Assignment: Check each line of the listing for the word "Scope" and give only the number of lines that have it.

Data:
(* ===== verification/PowMod.v ===== *)
(** * Fixed-base windowed exponentiation

    Models [algorithm/opt_paillier/src/powmod.cc]: the table of powers
    [base ^ (h ^ i) mod m] with [h = 2 ^ w], the base-[h] digits of the
    exponent, and the double loop that multiplies the table entries by
    decreasing digit value.  [m_e] is a heap array of [m_t + 1] slots; an
    exponent with more digits writes past it, which is [Undef]. *)

From stdpp Require Import base tactics list option.
From Stdlib Require Import ZArith Lia Zdivisibility.
From S2P Require Import Prelude ModArith Gmp.

Local Open Scope Z_scope.
Local Open Scope cong_scope.

Record fb_instance := {
  m_mod : Z;
  m_table_G : list Z;
  m_h : Z;
  m_t : Z;
  m_w : Z;
}.

(** [ROUNDUP(a,b)] on [size_t] operands. *)
Definition ROUNDUP (a b : Z) : Z := ((a - 1) mod 2 ^ 64) / b + 1.

Section ops.
Context `{G : GmpOps}.

Definition fbpowmod_init_extend (base mod_ maxbits winsize : Z) : fb_instance :=
  let h := Z.shiftl 1 winsize in
  let t := ROUNDUP maxbits winsize in
  {| m_w := winsize;
     m_h := h;
     m_t := t;
     m_mod := mod_;
     m_table_G := (fun i : nat => mpz_powm base (h ^ Z.of_nat i) mod_)
                    <$> seq 0 (Z.to_nat (t + 1)) |}.
End ops.

(** The digit loop: [slots] is what is left of the array [m_e]. *)
Fixpoint fb_digits (slots : nat) (h w m_exp : Z) : res (list Z) :=
  if m_exp <=? 0 then Ret []
  else match slots with
       | O => Undef
       | S k => ds ← fb_digits k h w (Z.shiftr m_exp w); Ret (m_exp mod h :: ds)
       end.

(** [for i < t: if (m_e[i] == j) temp = temp * G[i] mod m]. *)
Definition fb_inner (mod_ j : Z) (l : list (Z * Z)) (temp : Z) : Z :=
  fold_left (fun tmp eg => if eg.1 =? j then (tmp * eg.2) mod mod_ else tmp) l temp.

(** [for j = h - 1 .. 1: inner; result = result * temp mod m]. *)
Fixpoint fb_outer (mod_ : Z) (j : nat) (l : list (Z * Z)) (temp result : Z) : Z :=
  match j with
  | O => result
  | S k =>
      let temp' := fb_inner mod_ (Z.of_nat j) l temp in
      fb_outer mod_ k l temp' ((result * temp') mod mod_)
  end.

Definition fbpowmod_extend (fb : fb_instance) (exp : Z) : res Z :=
  m_e ← fb_digits (Z.to_nat (m_t fb + 1)) (m_h fb) (m_w fb) exp;
  Ret (fb_outer (m_mod fb) (Z.to_nat (m_h fb - 1)) (zip m_e (m_table_G fb)) 1 1).

(** ** Lemmas on the loops *)

Section loops.
Context (m : Z) (Hm : 0 < m).

(** Product of the entries whose digit is at least [j]. *)
Definition geprod (j : Z) (l : list (Z * Z)) : Z :=
  foldr (fun eg acc => (if j <=? eg.1 then eg.2 else 1) * acc) 1 l.

(** Product of the entries, each to the power of its digit capped at [j]. *)
Definition powprod (j : Z) (l : list (Z * Z)) : Z :=
  foldr (fun eg acc => eg.2 ^ Z.min eg.1 j * acc) 1 l.

Lemma fb_inner_cong j l temp t : temp =[ m ]= t ->
  fb_inner m j l temp =[ m ]= t * foldr (fun eg acc => (if eg.1 =? j then eg.2 else 1) * acc) 1 l.
Proof.
  revert temp t. induction l as [|[e g] l IH]; intros temp t Ht; simpl.
  - by rewrite Z.mul_1_r.
  - destruct (e =? j).
    + etransitivity; [apply IH|rewrite Z.mul_assoc; reflexivity].
      rewrite mod_cong by lia. by rewrite Ht.
    + rewrite Z.mul_1_l. by apply IH.
Qed.

Lemma geprod_step j l :
  geprod j l = geprod (j + 1) l * foldr (fun eg acc => (if eg.1 =? j then eg.2 else 1) * acc) 1 l.
Proof.
  induction l as [|[e g] l IH]; simpl; [done|]. rewrite IH.
  destruct (Z.leb_spec j e), (Z.leb_spec (j + 1) e), (Z.eqb_spec e j); lia || ring.
Qed.

Lemma powprod_step j l : 0 <= j -> Forall (fun eg => 0 <= eg.1) l ->
  powprod (j + 1) l = powprod j l * geprod (j + 1) l.
Proof.
  intros Hj. induction 1 as [|[e g] l He Hf IH]; simpl in *; [done|]. rewrite IH.
  destruct (Z.leb_spec (j + 1) e).
  - rewrite !Z.min_r by lia. rewrite Z.pow_add_r, Z.pow_1_r by lia. ring.
  - rewrite !Z.min_l by lia. ring.
Qed.

Lemma powprod_0 l : Forall (fun eg => 0 <= eg.1) l -> powprod 0 l = 1.
Proof. induction 1 as [|[e g] l He Hf IH]; simpl in *; [done|]. rewrite IH, Z.min_r by lia. done. Qed.

Lemma fb_outer_cong j l temp result r :
  Forall (fun eg => 0 <= eg.1) l ->
  temp =[ m ]= geprod (Z.of_nat j + 1) l -> result =[ m ]= r ->
  fb_outer m j l temp result =[ m ]= r * powprod (Z.of_nat j) l.
Proof.
  intros Hf. revert temp result r. induction j as [|j IH]; intros temp result r Ht Hr.
  { simpl. rewrite powprod_0, Z.mul_1_r by done. done. }
  cbn [fb_outer]. set (temp' := fb_inner m (Z.of_nat (S j)) l temp).
  assert (Ht' : temp' =[ m ]= geprod (Z.of_nat j + 1) l).
  { unfold temp'. rewrite (fb_inner_cong _ _ _ _ Ht), <- geprod_step.
    replace (Z.of_nat (S j)) with (Z.of_nat j + 1) by lia. reflexivity. }
  rewrite (IH temp' _ (r * temp')); [|done|rewrite mod_cong, Hr by lia; reflexivity].
  replace (Z.of_nat (S j)) with (Z.of_nat j + 1) by lia.
  rewrite powprod_step, Ht' by (done || lia). 
  replace (r * geprod (Z.of_nat j + 1) l * powprod (Z.of_nat j) l)
    with (r * (powprod (Z.of_nat j) l * geprod (Z.of_nat j + 1) l)) by ring. reflexivity.
Qed.

Lemma fb_outer_range j l temp result : (0 < j)%nat -> 0 <= fb_outer m j l temp result < m.
Proof.
  revert temp result. induction j as [|j IH]; intros temp result Hj; [lia|].
  cbn [fb_outer]. destruct j as [|j].
  - simpl. apply Z.mod_pos_bound. lia.
  - apply IH. lia.
Qed.
End loops.

(** ** Lemmas on the digits *)

(** The number a list of base-[h] digits stands for, least digit first. *)
Definition of_digits (h : Z) (ds : list Z) : Z := foldr (fun d acc => d + h * acc) 0 ds.

Lemma fb_digits_ok slots w e : 0 < w -> 0 <= e < 2 ^ (w * Z.of_nat slots) ->
  exists ds, fb_digits slots (2 ^ w) w e = Ret ds /\ of_digits (2 ^ w) ds = e /\
    Forall (fun d => 0 <= d < 2 ^ w) ds /\ (length ds <= slots)%nat.
Proof.
  intros Hw. revert e. induction slots as [|k IH]; intros e He.
  { rewrite Z.mul_0_r in He. assert (e = 0) as -> by (simpl in He; lia).
    exists []. repeat split; constructor. }
  cbn [fb_digits]. destruct (Z.leb_spec e 0) as [Hle|Hgt].
  { assert (e = 0) as -> by lia. exists []. repeat split; [constructor|simpl; lia]. }
  assert (H2 : 0 < 2 ^ w) by (apply Z.pow_pos_nonneg; lia).
  rewrite Z.shiftr_div_pow2 by lia.
  destruct (IH (e / 2 ^ w)) as (ds & E & Ev & Hd & Hlen).
  { split; [apply Z.div_pos; lia|]. apply Z.div_lt_upper_bound; [lia|].
    rewrite <- Z.pow_add_r by lia. replace (w + w * Z.of_nat k) with (w * Z.of_nat (S k)) by lia. lia. }
  rewrite E. exists (e mod 2 ^ w :: ds). repeat split; simpl; [|constructor; [|done]|lia].
  - rewrite Ev. pose proof (Z.div_mod e (2 ^ w)). lia.
  - apply Z.mod_pos_bound. lia.
Qed.

(** One digit too many for the array: the loop runs past it. *)
Lemma fb_digits_overflow slots w e : 0 < w -> 2 ^ (w * Z.of_nat slots) <= e ->
  fb_digits slots (2 ^ w) w e = Undef.
Proof.
  intros Hw. revert e. induction slots as [|k IH]; intros e He.
  { rewrite Z.mul_0_r in He. simpl in *. destruct (Z.leb_spec e 0); [lia|done]. }
  assert (0 < 2 ^ (w * Z.of_nat (S k))) by (apply Z.pow_pos_nonneg; lia).
  cbn [fb_digits]. destruct (Z.leb_spec e 0) as [|_]; [lia|].
  rewrite Z.shiftr_div_pow2 by lia. rewrite IH; [done|].
  apply Z.div_le_lower_bound; [apply Z.pow_pos_nonneg; lia|].
  rewrite <- Z.pow_add_r by lia. replace (w + w * Z.of_nat k) with (w * Z.of_nat (S k)) by lia. lia.
Qed.

(** ** The whole routine *)

Section correct.
Context `{GL : GmpLaws}.
Context (base m : Z) (Hm : 0 < m).

Lemma powprod_table ds s j h : 0 < h -> Forall (fun d => 0 <= d < h) ds -> h - 1 <= j ->
  forall n, (length ds <= n)%nat ->
  powprod j (zip ds ((fun i : nat => mpz_powm base (h ^ Z.of_nat i) m) <$> seq s n))
    =[ m ]= base ^ (h ^ Z.of_nat s * of_digits h ds).
Proof.
  intros Hh Hf Hj. revert s. induction Hf as [|d ds Hd Hf IH]; intros s n Hn; simpl in *.
  { rewrite Z.mul_0_r. reflexivity. }
  destruct n as [|n]; [lia|]. simpl. rewrite (IH (S s) n) by lia.
  rewrite Z.min_l by lia. 
  assert (0 <= h ^ Z.of_nat s) by (apply Z.pow_nonneg; lia).
  assert (0 <= of_digits h ds).
  { clear -Hh Hf. induction Hf; simpl; [lia|]. nia. }
  rewrite mpz_powm_spec, mod_cong by lia.
  rewrite <- Z.pow_mul_r, <- Z.pow_add_r by (try apply Z.mul_nonneg_nonneg; try apply Z.pow_nonneg; lia).
  rewrite Nat2Z.inj_succ, Z.pow_succ_r by lia.
  replace (h ^ Z.of_nat s * d + h * h ^ Z.of_nat s * of_digits h ds)
    with (h ^ Z.of_nat s * (d + h * of_digits h ds)) by ring. reflexivity.
Qed.

Lemma fbpowmod_extend_ok maxbits w e :
  0 < w -> 0 < maxbits < 2 ^ 64 -> 0 <= e < 2 ^ (w * (ROUNDUP maxbits w + 1)) ->
  fbpowmod_extend (fbpowmod_init_extend base m maxbits w) e = Ret (base ^ e mod m).
Proof.
  intros Hw Hmb He.
  assert (Ht : 0 <= ROUNDUP maxbits w).
  { unfold ROUNDUP. rewrite Z.mod_small by lia.
    pose proof (Z.div_pos (maxbits - 1) w). lia. }
  assert (2 <= 2 ^ w) by (change 2 with (2 ^ 1) at 1; apply Z.pow_le_mono_r; lia).
  unfold fbpowmod_extend, fbpowmod_init_extend. cbn [m_t m_h m_w m_mod m_table_G].
  rewrite Z.shiftl_1_l. set (t := ROUNDUP maxbits w) in *.
  destruct (fb_digits_ok (Z.to_nat (t + 1)) w e) as (ds & -> & Ev & Hd & Hlen);
    [done|rewrite Z2Nat.id by lia; done|].
  simpl. f_equal. symmetry. apply mod_eq_cong; [apply fb_outer_range; lia|].
  assert (Hp : base ^ e =[ m ]=
    powprod (2 ^ w - 1) (zip ds ((fun i : nat => mpz_powm base ((2 ^ w) ^ Z.of_nat i) m)
      <$> seq 0 (Z.to_nat (t + 1))))).
  { rewrite powprod_table by (done || lia). simpl. rewrite Z.mul_1_l, Ev. reflexivity. }
  rewrite Hp. symmetry. rewrite (fb_outer_cong m Hm _ _ _ _ 1).
  - rewrite Z.mul_1_l, Z2Nat.id by lia. reflexivity.
  - clear -Hd. generalize ((fun i : nat => mpz_powm base ((2 ^ w) ^ Z.of_nat i) m)
      <$> seq 0 (Z.to_nat (t + 1))). induction Hd as [|d ds Hd0 Hd IH]; intros [|g l]; simpl;
      constructor; simpl; [lia|apply IH].
  - rewrite Z2Nat.id by lia. replace (2 ^ w - 1 + 1) with (2 ^ w) by lia.
    enough (forall l, geprod (2 ^ w) (zip ds l) = 1) as -> by reflexivity.
    clear -Hd. induction Hd as [|d ds Hd0 Hd IH]; intros [|g l]; simpl; [done..|].
    rewrite IH. destruct (Z.leb_spec (2 ^ w) d); lia.
  - reflexivity.
Qed.

(** What the callers use: [maxbits] bits always fit. *)
Lemma roundup_covers maxbits w : 0 < w -> 0 < maxbits < 2 ^ 64 ->
  maxbits <= w * (ROUNDUP maxbits w + 1).
Proof.
  intros Hw Hmb. unfold ROUNDUP. rewrite Z.mod_small by lia.
  pose proof (Z.mul_succ_div_gt (maxbits - 1) w ltac:(lia)). lia.
Qed.

Lemma fbpowmod_extend_bits maxbits w e :
  0 < w -> 0 < maxbits < 2 ^ 64 -> 0 <= e < 2 ^ maxbits ->
  fbpowmod_extend (fbpowmod_init_extend base m maxbits w) e = Ret (base ^ e mod m).
Proof.
  intros Hw Hmb He. apply fbpowmod_extend_ok; [done..|]. split; [lia|].
  eapply Z.lt_le_trans; [apply He|]. apply Z.pow_le_mono_r; [lia|].
  by apply roundup_covers.
Qed.
End correct.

Written reply: 2